We can now test the rule logic by clicking on Test Rule.
Once we’re happy, let’s click on Publish. If the Workflow bar isn’t currently visible, scroll up to the top of the page.
Now let’s assign the Detection Rule to our Business Term.
Navigate to the Term in the Business Glossary, go to the Settings tab and click on Add Rules. Find our Tax File Number rule, tick the checkbox next to it and configure the threshold as appropriate for your data.
Publish the changes to the Term.
From now on, whenever we profile a data source that contains (more than the threshold of) TFNs, the Business Term, Tax File Number, should be automatically assigned to the corresponding attribute.
Detection Rule done! Now we’ll configure the DQ Evaluation Rule. Much of the process for configuring the DQ Evaluation Rule is the same as it was for the Detection Rule.
DQ Evaluation Rule
To configure the DQ Evaluation Rule, go to the Rules section under Data Quality and click on Create.
Give the rule a name, validation Tax File Number, an optional description, and click on Save.
On the Overview tab, add the Glossary Term, Tax File Number, so that our rule will be suggested when setting up monitoring on sources that contain Tax File Number tagged attributes.
Switch to the Implementation tab, and add a single Input Attribute, value, of type String.
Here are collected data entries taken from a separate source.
(** The references held by the values of the constants. *)
Definition const_refs (m : gmap loc zval) : gmultiset loc :=
  map_fold (λ _ z acc, zrefs z ⊎ acc) ∅ m.

(** A string object: its type word says so and keeps it out of the collector. *)
Definition str_obj (o : zend_refcounted) : Prop :=
  (∃ h len val, gc_body o = BString h len val) ∧
  zval_gc_type (gc_type_info o) = IS_STRING ∧
  Z.land (gc_type_info o) GC_NOT_COLLECTABLE = GC_NOT_COLLECTABLE.

(** The references and the open streams the engine itself holds, for a private
    state. *)
Class Ownership (E : Type) : Type := {
  engine_refs : E → loc → nat;
  engine_streams : E → gset loc }.

Section ownership.
Context {E : Type} {engine : ZendEngine E} {own : Ownership E}.

(** Every reference count is the number of its holders: the engine, the constants
    and the caller, who holds [R]. Interned values are not counted. *)
Definition counts_ok (s : es E) (R : gmultiset loc) : Prop := ∀ l,
  match es_heap s !! l with
  | None => engine_refs (es_priv s) l = 0%nat ∧ multiplicity l (const_refs (es_constants s)) = 0%nat
            ∧ multiplicity l R = 0%nat
  | Some o =>
      if ZSTR_IS_INTERNED o
      then multiplicity l R = 0%nat ∧ multiplicity l (const_refs (es_constants s)) = 0%nat
      else gc_refcount o = Z.of_nat (engine_refs (es_priv s) l
             + multiplicity l (const_refs (es_constants s)) + multiplicity l R)
           ∧ 0 < gc_refcount o < 2 ^ 32
  end.

(** Every open stream has one owner: the engine, or the caller, who owns [T]; and
    a resource of its own. *)
Definition streams_ok (s : es E) (T : gset loc) : Prop :=
  dom (es_streams s) = engine_streams (es_priv s) ∪ T ∧ engine_streams (es_priv s) ## T ∧
  ∀ p q sp sq, es_streams s !! p = Some sp → es_streams s !! q = Some sq →
    stream_res sp = stream_res sq → p = q.

(** The caller holds the references [R], all to strings, and the streams [T]. *)
Definition owned (s : es E) (R : gmultiset loc) (T : gset loc) : Prop :=
  counts_ok s R ∧ streams_ok s T ∧
  (∀ l, l ∈ R → ∃ o, es_heap s !! l = Some o ∧ str_obj o).

(** PHP code that ran from [s] to [s']: the request body is the one there was, or
    one it created because there was none, which the caller then owns. *)
Definition body_step (s s' : es E) (T T' : gset loc) : Prop :=
  (request_body (SG s') = request_body (SG s) ∧ T' = T) ∨
  (request_body (SG s) = None ∧
   ∃ b, request_body (SG s') = Some b ∧ (b ∉ T) ∧ T' = T ∪ {[b]}).

(** A method found once stays where it was found. *)
Definition keeps_methods (s s' : es E) : Prop := ∀ ce name zv,
  zend_hash_str_find ce name (es_priv s) = Some zv → zend_hash_str_find ce name (es_priv s') = Some zv.

(** The strings the caller holds keep their contents. *)
Definition keeps_strings (s s' : es E) (R : gmultiset loc) : Prop := ∀ l o bs,
  l ∈ R → es_heap s !! l = Some o → zstr_ok bs o →
  ∃ o', es_heap s' !! l = Some o' ∧ zstr_ok bs o'.

Definition ran (s : es E) (R : gmultiset loc) (T : gset loc) (s' : es E) : Prop :=
  eg_bailout s' = eg_bailout s ∧ keeps_methods s s' ∧ ∃ T', owned s' R T' ∧ body_step s s' T T'.
(* ===== verification/ZendSsa.v ===== *)
(** * Static single assignment (Zend/Optimizer/zend_ssa.h, zend_inference.h, zend_cfg.h)

    The optimiser gives every definition of a variable a number of its own and links
    the instructions and the phi functions that use it into chains. Modelled are the
    walks over these chains, over blocks and instructions, the removal of
    definitions, and the ranges that the inference keeps for integers. *)

From S2P Require Import Prelude ZendTypes ZendArith ZendAssign.
Import Binary64 LongOps SignedMultiply.

Module Ssa.

(** Negative numbers stand for none. *)
Record zend_ssa_op : Type := SsaOp {
  op1_use : Z; op2_use : Z; result_use : Z;
  op1_def : Z; op2_def : Z; result_def : Z;
  op1_use_chain : Z; op2_use_chain : Z; res_use_chain : Z }.

Record zend_ssa_var : Type := SsaVar {
  definition : Z;
  use_chain : Z;
  phi_use_chain : option loc }.

Record zend_ssa_phi : Type := SsaPhi {
  pi : Z;
  block : Z;
  use_chains : list (option loc);
  sources : list Z }.

Record zend_basic_block : Type := BasicBlock {
  bb_flags : Z;
  bb_start : Z;
  bb_len : Z;
  predecessors_count : Z }.

Record zend_ssa : Type := MkSsa {
  cfg_blocks : list zend_basic_block;
  ops : list zend_ssa_op;
  vars : list zend_ssa_var;
  phi_heap : gmap loc zend_ssa_phi }.

Definition with_ops (o : list zend_ssa_op) (ssa : zend_ssa) : zend_ssa := MkSsa (cfg_blocks ssa) o (vars ssa) (phi_heap ssa).
Definition with_vars (v : list zend_ssa_var) (ssa : zend_ssa) : zend_ssa := MkSsa (cfg_blocks ssa) (ops ssa) v (phi_heap ssa).

(** [p[i]], undefined outside the array. *)
Definition at_index {A} (l : list A) (i : Z) : option A := if decide (0 <= i) then l !! Z.to_nat i else None.
Definition set_index {A} (l : list A) (i : Z) (x : A) : option (list A) :=
  if decide (0 <= i < Z.of_nat (length l)) then Some (<[Z.to_nat i := x]> l) else None.

(** ** Definitions *)

Definition _zend_ssa_remove_def (var : zend_ssa_var) : option zend_ssa_var :=
  if (0 <=? definition var) && (use_chain var <? 0) && bool_decide (phi_use_chain var = None)
  then Some (SsaVar (-1) (use_chain var) (phi_use_chain var)) else None.

(** The definition of one operand of the instruction at [i]: [get] reads its number,
    [put] stores it. *)
Definition remove_operand_def (get : zend_ssa_op → Z) (put : Z → zend_ssa_op → zend_ssa_op) (i : Z) (ssa : zend_ssa)
    : option zend_ssa :=
  op ← at_index (ops ssa) i;
  var ← at_index (vars ssa) (get op);
  var ← _zend_ssa_remove_def var;
  vars' ← set_index (vars ssa) (get op) var;
  ops' ← set_index (ops ssa) i (put (-1) op);
  Some (with_ops ops' (with_vars vars' ssa)).
Definition put_result_def (d : Z) (o : zend_ssa_op) : zend_ssa_op :=
  SsaOp (op1_use o) (op2_use o) (result_use o) (op1_def o) (op2_def o) d (op1_use_chain o) (op2_use_chain o) (res_use_chain o).
Definition put_op1_def (d : Z) (o : zend_ssa_op) : zend_ssa_op :=
  SsaOp (op1_use o) (op2_use o) (result_use o) d (op2_def o) (result_def o) (op1_use_chain o) (op2_use_chain o) (res_use_chain o).
Definition put_op2_def (d : Z) (o : zend_ssa_op) : zend_ssa_op :=
  SsaOp (op1_use o) (op2_use o) (result_use o) (op1_def o) d (result_def o) (op1_use_chain o) (op2_use_chain o) (res_use_chain o).
Definition zend_ssa_remove_result_def : Z → zend_ssa → option zend_ssa := remove_operand_def result_def put_result_def.
Definition zend_ssa_remove_op1_def : Z → zend_ssa → option zend_ssa := remove_operand_def op1_def put_op1_def.
Definition zend_ssa_remove_op2_def : Z → zend_ssa → option zend_ssa := remove_operand_def op2_def put_op2_def.
(** *** Comparison *)

(** [zend_fast_equal_strings] (zend_operators.h); [char] is unsigned on arm64. *)
Definition first_char (o : zend_refcounted) : option Z := '(_, _, val) ← as_string o; c ← mjoin (val !! 0%nat); Some (uchar c).
Definition zend_fast_equal_strings (z1 z2 : zval) : M (es E) bool :=
  s1 ← need (Z_COUNTED z1); s2 ← need (Z_COUNTED z2);
  if decide (s1 = s2) then mret true else
  h ← gets es_heap; o1 ← need (h !! s1); o2 ← need (h !! s2);
  c1 ← need (first_char o1); c2 ← need (first_char o2);
  if (57 <? c1) || (57 <? c2) then need (zend_string_equal_content o1 o2) else zendi_smart_streq s1 s2.

(** [fast_is_identical_function] and [fast_is_not_identical_function]
    (zend_operators.h). *)
Definition fast_is_identical_function (z1 z2 : zval) : M (es E) bool :=
  if negb (zval_get_type z1 =? zval_get_type z2) then mret false
  else if zval_get_type z1 <=? IS_TRUE then mret true else zend_is_identical z1 z2.
Definition fast_is_not_identical_function (z1 z2 : zval) : M (es E) bool :=
  if negb (zval_get_type z1 =? zval_get_type z2) then mret true
  else if zval_get_type z1 <=? IS_TRUE then mret false else b ← zend_is_identical z1 z2; mret (negb b).

(** [zend_is_equal_helper] and its like; [free1] is whether the first operand is
    freed. *)
Definition compare_helper (free1 : bool) (test : Z → bool) op p1 p2 : M (vst E) () :=
  SAVE_OPLINE;; p1 ← defined_op1 op p1; p2 ← defined_op2 op p2;
  z1 ← load p1; z2 ← load p2; ret ← on_engine (zend_compare z1 z2);
  (if free1 then free_ptr (op1_type op) p1 else mret ());; free_ptr (op2_type op) p2;;
  ZEND_VM_SMART_BRANCH br (test ret) true.
Definition zend_is_equal_helper := compare_helper true (λ r, r =? 0).
Definition zend_is_not_equal_helper := compare_helper true (λ r, negb (r =? 0)).
Definition zend_is_smaller_helper := compare_helper true (λ r, r <? 0).
Definition zend_is_smaller_or_equal_helper := compare_helper true (λ r, r <=? 0).
Definition zend_case_helper := compare_helper false (λ r, r =? 0).

Definition smart (b : bool) : M (vst E) () := if b then ZEND_VM_SMART_BRANCH_TRUE br else ZEND_VM_SMART_BRANCH_FALSE br.

(** The comparisons of numbers: [type] reads the type, [other] is what happens when
    the first operand is no number. *)
Definition compare_numbers (type : zptr → M (vst E) Z) (long_test : Z → Z → bool) (double_test : double → double → bool)
    (helper : zend_op → zptr → zptr → M (vst E) ()) (other : Z → M (vst E) ()) op p1 p2 : M (vst E) () :=
  t1 ← type p1;
  if t1 =? IS_LONG then
    t2 ← type p2;
    if t2 =? IS_LONG then a ← Z_LVAL_P p1; b ← Z_LVAL_P p2; smart (long_test a b)
    else if t2 =? IS_DOUBLE then a ← Z_LVAL_P p1; d2 ← Z_DVAL_P p2; smart (double_test (of_long a) d2)
    else helper op p1 p2
  else if t1 =? IS_DOUBLE then
    t2 ← type p2;
    if t2 =? IS_DOUBLE then d1 ← Z_DVAL_P p1; d2 ← Z_DVAL_P p2; smart (double_test d1 d2)
    else if t2 =? IS_LONG then d1 ← Z_DVAL_P p1; b ← Z_LVAL_P p2; smart (double_test d1 (of_long b))
    else helper op p1 p2
  else other t1.

Definition order_handler long_test double_test helper op : M (vst E) () :=
  p1 ← get_undef_merged (op1_type op) (op1 op); p2 ← get_undef_merged (op2_type op) (op2 op);
  if CONST_CONST op then helper op p1 p2
  else compare_numbers Z_TYPE_INFO_P long_test double_test helper (λ _, helper op p1 p2) op p1 p2.
Definition ZEND_IS_SMALLER := order_handler Z.ltb SFltb zend_is_smaller_helper.
Definition ZEND_IS_SMALLER_OR_EQUAL := order_handler Z.leb SFleb zend_is_smaller_or_equal_helper.

(** Two strings: compared, freed, and the outcome is [test] of their equality. *)
Definition compare_strings (free : M (vst E) ()) (test : bool → bool)
    (helper : zend_op → zptr → zptr → M (vst E) ()) op p1 p2 (t1 : Z) : M (vst E) () :=
  if t1 =? IS_STRING then
    t2 ← Z_TYPE_P p2;
    if t2 =? IS_STRING then
      z1 ← load p1; z2 ← load p2; b ← on_engine (zend_fast_equal_strings z1 z2); free;; smart (test b)
    else helper op p1 p2
  else helper op p1 p2.
Definition equal_handler long_test double_test test helper op : M (vst E) () :=
  p1 ← get_undef_tmpvar (op1_type op) (op1 op); p2 ← get_undef_tmpvar (op2_type op) (op2 op);
  if CONST_CONST op then helper op p1 p2
  else compare_numbers Z_TYPE_P long_test double_test helper
         (compare_strings (free_str (op1_type op) p1;; free_str (op2_type op) p2) test helper op p1 p2) op p1 p2.
Definition ZEND_IS_EQUAL := equal_handler Z.eqb SFeqb id zend_is_equal_helper.
Definition ZEND_IS_NOT_EQUAL :=
  equal_handler (λ a b, negb (a =? b)) (λ a b, negb (SFeqb a b)) negb zend_is_not_equal_helper.
Definition ZEND_CASE op : M (vst E) () :=
  p1 ← get_undef_tmpvar (op1_type op) (op1 op); p2 ← get_undef_tmpvar (op2_type op) (op2 op);
  compare_numbers Z_TYPE_P Z.eqb SFeqb zend_case_helper
    (compare_strings (FREE_OP (op2_type op) (op2 op)) id zend_case_helper op p1 p2) op p1 p2.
In the Rule Logic section, select Validity from the rule type drop-down.
Feel free to keep the IS_EMPTY condition if we want to check for missing values.
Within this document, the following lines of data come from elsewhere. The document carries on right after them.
(* ===== verification/ZendVmTable.v ===== *)
(** * The table of handlers (Zend/zend_vm_execute.h)

    Every instruction is given an index into one table of 3494 entries: a part of the
    table per opcode and per specialisation, and in it an entry per combination of what
    that part looks at. The theorem shows that the parts do not meet and that the index
    in a part says everything its rules look at, so an entry is never shared by
    instructions that need different handlers. *)

From S2P Require Import Prelude ZendTypes ZendArith ZendString Engine ZendAssign ZendConvert ZendFrames ZendSsa ZendVm ZendVmLabels ZendVmSpec.

(** ** The parts of the table *)

(** The specialisations [zend_vm_set_opcode_handler_ex] can choose. *)
Section parts.
Local Open Scope spec_scope.
Definition type_specs : list Z :=
  [2578; 2579; 2580 |. SPEC_RULE_OP1; 2585; 2586 |. op12c; 2611 |. op12c; 2636 |. op12c; 2661 |. op12; 2686 |. op12; 2711 |. op12;
   2736 |. op12c; 2761 |. op12c; 2786 |. op12c; 2811 |. op12sc; 2886 |. op12sc; 2961 |. op12sc; 3036 |. op12sc;
   3111 |. SPEC_RULE_SMART_BRANCH |. SPEC_RULE_COMMUTATIVE; 3114 |. SPEC_RULE_SMART_BRANCH |. SPEC_RULE_COMMUTATIVE;
   3117 |. SPEC_RULE_OP2 |. SPEC_RULE_COMMUTATIVE; 3122 |. SPEC_RULE_OP2 |. SPEC_RULE_COMMUTATIVE;
   3127 |. op12s; 3202 |. op12s; 3277 |. op12s; 3352 |. op12s; 3427 |. SPEC_RULE_RETVAL; 3429 |. SPEC_RULE_RETVAL;
   3431 |. SPEC_RULE_RETVAL; 3433 |. SPEC_RULE_RETVAL; 3435; 3436; 3437; 3438; 3439 |. SPEC_RULE_OP1; 3444 |. SPEC_RULE_OP1;
   3449 |. SPEC_RULE_OP1; 3454 |. op12; 3479 |. SPEC_RULE_OP1; 3484 |. SPEC_RULE_OP1; 3489; 3490; 3491 |. SPEC_RULE_RETVAL].
End parts.
Definition all_specs : list Z := specs ++ type_specs.

Definition part_start (spec : Z) : Z := Z.land spec SPEC_START_MASK.
(** The combinations of what the rules of [spec] look at. *)
Definition part_size (spec : Z) : Z :=
  (if has_rule spec SPEC_RULE_OP1 then 5 else 1) * (if has_rule spec SPEC_RULE_OP2 then 5 else 1) *
  (if has_rule spec SPEC_RULE_RETVAL then if has_rule spec SPEC_RULE_OBSERVER then 4 else 2
   else if has_rule spec SPEC_RULE_QUICK_ARG then 2
   else if has_rule spec SPEC_RULE_OP_DATA then 5
   else if has_rule spec SPEC_RULE_ISSET then 2
   else if has_rule spec SPEC_RULE_SMART_BRANCH then 3
   else if has_rule spec SPEC_RULE_OBSERVER then 2 else 1).

(** A part has one rule beyond the kinds of the operands at most, but for the handlers
    that look at observers and at whether the result is used. *)
Definition EXTRA_RULES : list Z :=
  [SPEC_RULE_RETVAL; SPEC_RULE_QUICK_ARG; SPEC_RULE_OP_DATA; SPEC_RULE_ISSET; SPEC_RULE_SMART_BRANCH].
Definition extra_rules (spec : Z) : list Z := filter (λ r, has_rule spec r = true) EXTRA_RULES.
Definition part_ok (spec : Z) : bool :=
  (0 <=? spec) && (part_start spec + part_size spec <=? zend_handlers_count) && (length (extra_rules spec) <=? 1)%nat &&
  implb (negb (length (extra_rules spec) =? 0)%nat || has_rule spec SPEC_RULE_OBSERVER) (has_rule spec SPEC_EXTRA_MASK).
Definition apart (spec spec' : Z) : bool :=
  (spec =? spec') || (part_start spec + part_size spec <=? part_start spec') || (part_start spec' + part_size spec' <=? part_start spec).

Lemma parts_ok : forallb part_ok all_specs = true.
Proof. vm_compute. reflexivity. Qed.
Lemma parts_apart : forallb (λ spec, forallb (apart spec) all_specs) all_specs = true.
Proof. vm_compute. reflexivity. Qed.

(** ** What an index says *)

(** The number of an operand kind in the table. *)
Definition kind_code (k : Z) : option Z := at_index (zend_vm_decode 0 1 2 3 4) k.
Definition is_branch (jump : Z) (op : zend_op) : bool := result_type op =? Z.lor jump IS_TMP_VAR.

(** The two instructions are alike in everything the rules of [spec] look at; [d] and [d']
    are the kinds of the first operand of the instructions that follow. *)
Record alike (spec : Z) (op : zend_op) (d : Z) (op' : zend_op) (d' : Z) : Prop := {
  alike_op1 : has_rule spec SPEC_RULE_OP1 = true → kind_code (op1_type op) = kind_code (op1_type op');
  alike_op2 : has_rule spec SPEC_RULE_OP2 = true → kind_code (op2_type op) = kind_code (op2_type op');
  alike_used : has_rule spec SPEC_RULE_RETVAL = true → (result_type op =? Vm.IS_UNUSED) = (result_type op' =? Vm.IS_UNUSED);
  alike_argument : has_rule spec SPEC_RULE_QUICK_ARG = true → (op2 op <=? MAX_ARG_FLAG_NUM) = (op2 op' <=? MAX_ARG_FLAG_NUM);
  alike_data : has_rule spec SPEC_RULE_OP_DATA = true → kind_code d = kind_code d';
  alike_isset : has_rule spec SPEC_RULE_ISSET = true →
    Z.land (extended_value op) ZEND_ISEMPTY = Z.land (extended_value op') ZEND_ISEMPTY;
  alike_branch : has_rule spec SPEC_RULE_SMART_BRANCH = true →
    is_branch IS_SMART_BRANCH_JMPZ op = is_branch IS_SMART_BRANCH_JMPZ op' ∧
    is_branch IS_SMART_BRANCH_JMPNZ op = is_branch IS_SMART_BRANCH_JMPNZ op' }.

Lemma one_branch op : is_branch IS_SMART_BRANCH_JMPZ op = true → is_branch IS_SMART_BRANCH_JMPNZ op = false.
Proof. unfold is_branch. by intros ->%Z.eqb_eq. Qed.

Section index.
Context (observers : bool).
Abbreviation index := (zend_vm_get_opcode_handler_idx 0 1 2 3 4 observers).
Implicit Types (op : zend_op).

Lemma kind_code_bounds k c : kind_code k = Some c → 0 <= c <= 4.
Proof.
  unfold kind_code, at_index. case_decide; [|done]. intros Hc%list_elem_of_lookup_2. unfold zend_vm_decode in Hc.
  rewrite !elem_of_cons, elem_of_nil in Hc. lia.
Qed.
Lemma isempty_bounds x : 0 <= Z.land x ZEND_ISEMPTY <= 1.
Proof.
  unfold ZEND_ISEMPTY. change (Z.shiftl 1 0) with (Z.ones 1). rewrite Z.land_ones by lia.
  pose proof (Z.mod_pos_bound x (2 ^ 1)). lia.
Qed.
Lemma b2z_bounds b : 0 <= b2z b <= 1.
Proof. by destruct b. Qed.
Lemma b2z_inj a b : b2z a = b2z b → a = b.
Proof. by destruct a, b. Qed.

(** The index as digits: the kinds of the operands, and what the one other rule looks at. *)
Definition digit1 spec op : option Z := if has_rule spec SPEC_RULE_OP1 then kind_code (op1_type op) else Some 0.
Definition digit2 spec op : option Z := if has_rule spec SPEC_RULE_OP2 then kind_code (op2_type op) else Some 0.
Definition radix2 spec : Z := if has_rule spec SPEC_RULE_OP2 then 5 else 1.
Inductive extra_digit spec op d : Z → Z → Prop :=
| used_digit :
    has_rule spec SPEC_RULE_RETVAL = true →
    extra_digit spec op d 2 (b2z (negb (result_type op =? Vm.IS_UNUSED)) + (if has_rule spec SPEC_RULE_OBSERVER && observers then 2 else 0))
| argument_digit :
    has_rule spec SPEC_RULE_RETVAL = false → has_rule spec SPEC_RULE_QUICK_ARG = true →
    extra_digit spec op d 2 (b2z (op2 op <=? MAX_ARG_FLAG_NUM))
| data_digit c :
    has_rule spec SPEC_RULE_RETVAL = false → has_rule spec SPEC_RULE_QUICK_ARG = false → has_rule spec SPEC_RULE_OP_DATA = true →
    kind_code d = Some c → extra_digit spec op d 5 c
| isset_digit :
    has_rule spec SPEC_RULE_RETVAL = false → has_rule spec SPEC_RULE_QUICK_ARG = false → has_rule spec SPEC_RULE_OP_DATA = false →
    has_rule spec SPEC_RULE_ISSET = true → extra_digit spec op d 2 (Z.land (extended_value op) ZEND_ISEMPTY)
| branch_digit :
    has_rule spec SPEC_RULE_RETVAL = false → has_rule spec SPEC_RULE_QUICK_ARG = false → has_rule spec SPEC_RULE_OP_DATA = false →
    has_rule spec SPEC_RULE_ISSET = false → has_rule spec SPEC_RULE_SMART_BRANCH = true →
    extra_digit spec op d 3 (if is_branch IS_SMART_BRANCH_JMPZ op then 1 else if is_branch IS_SMART_BRANCH_JMPNZ op then 2 else 0)
| observer_digit :
    has_rule spec SPEC_RULE_RETVAL = false → has_rule spec SPEC_RULE_QUICK_ARG = false → has_rule spec SPEC_RULE_OP_DATA = false →
    has_rule spec SPEC_RULE_ISSET = false → has_rule spec SPEC_RULE_SMART_BRANCH = false → has_rule spec SPEC_RULE_OBSERVER = true →
    extra_digit spec op d 2 (b2z observers)
| no_digit :
    has_rule spec SPEC_RULE_RETVAL = false → has_rule spec SPEC_RULE_QUICK_ARG = false → has_rule spec SPEC_RULE_OP_DATA = false →
    has_rule spec SPEC_RULE_ISSET = false → has_rule spec SPEC_RULE_SMART_BRANCH = false → has_rule spec SPEC_RULE_OBSERVER = false →
    extra_digit spec op d 1 0.

Lemma extra_masked spec r : Z.land r SPEC_EXTRA_MASK = r → has_rule spec SPEC_EXTRA_MASK = false → has_rule spec r = false.
Proof.
  unfold has_rule. intros Hr H%negb_false_iff%Z.eqb_eq. rewrite <- Hr, (Z.land_comm r), Z.land_assoc, H, Z.land_0_l. done.
Qed.

Lemma index_digits spec op d i :
  index spec op d = Some i →
  ∃ c1 c2 r x, digit1 spec op = Some c1 ∧ digit2 spec op = Some c2 ∧ extra_digit spec op d r x ∧
    i = part_start spec + ((c1 * radix2 spec + c2) * r + x).
Proof.
  intros Hi. unfold zend_vm_get_opcode_handler_idx in Hi. change (at_index _) with kind_code in Hi.
  apply bind_Some in Hi as (c1 & H1 & Hi). apply bind_Some in Hi as (o & H2 & Hi). apply bind_Some in Hi as (o' & H3 & Hi).
  injection Hi as <-.
  assert (∃ c2, digit2 spec op = Some c2 ∧ o = c1 * radix2 spec + c2) as (c2 & Hc2 & ->).
  { unfold digit2, radix2. destruct (has_rule spec SPEC_RULE_OP2); [apply bind_Some in H2 as (c & Hc & H2)|]; simplify_eq;
      eexists; (split; [done|lia]). }
  enough (∃ r x, extra_digit spec op d r x ∧ o' = (c1 * radix2 spec + c2) * r + x) as (r & x & Hx & ->) by (exists c1, c2, r, x; done).
  clear H2 Hc2. revert H3. generalize (c1 * radix2 spec + c2). intros o H3.
  destruct (has_rule spec SPEC_EXTRA_MASK) eqn:Hm.
  2: { injection H3 as <-. exists 1, 0. split; [|lia]. constructor; by apply extra_masked. }
  destruct (has_rule spec SPEC_RULE_RETVAL) eqn:?; [injection H3 as <-; eexists _, _; split; [by apply used_digit|lia]|].
  destruct (has_rule spec SPEC_RULE_QUICK_ARG) eqn:?; [injection H3 as <-; eexists _, _; split; [by apply argument_digit|lia]|].
  destruct (has_rule spec SPEC_RULE_OP_DATA) eqn:?.
  { apply bind_Some in H3 as (c & Hc & H3). injection H3 as <-. eexists _, _. split; [by apply data_digit|lia]. }
  destruct (has_rule spec SPEC_RULE_ISSET) eqn:?; [injection H3 as <-; eexists _, _; split; [by apply isset_digit|lia]|].
  destruct (has_rule spec SPEC_RULE_SMART_BRANCH) eqn:?; [injection H3 as <-; eexists _, _; split; [by apply branch_digit|unfold is_branch; lia]|].
  destruct (has_rule spec SPEC_RULE_OBSERVER) eqn:?; injection H3 as <-; eexists _, _;
    (split; [first [by apply observer_digit|by apply no_digit]|lia]).
Qed.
Either change the IS_EMPTY condition or click Add condition.
Select does not match regexp and enter \d{9} in the regular expression field. This regex will check that value contains exactly nine digits. Add an appropriate Explanation, e.g., TFN_NOT_NINE_DIGITS, and a Score, as desired.
Add another Advanced Expression condition using the same logic from our Detection Rule, with one minor change. Invert the logic, so instead of checking for valid TFNs we’re checking for invalid ones. That is, replace:
num_digits == 9
and sum%11 == 0
with :
num_digits <> 9
or sum%11 <> 0
Now the condition will check if the input does not contain a valid TFN. Update the Explanation to something meaningful, e.g. TFN_INVALID_CHECK_DIGIT and a Score.
Test the Rule by scrolling up and clicking on the Test Rule button.
See if you can work out to add some flexibility to the rule, for example, allowing embedded hyphens and/or spaces.
Publish the rule.
Finally, find a data source containing TFNs, profile the source and then set up an appropriate Monitoring Project to check the quality!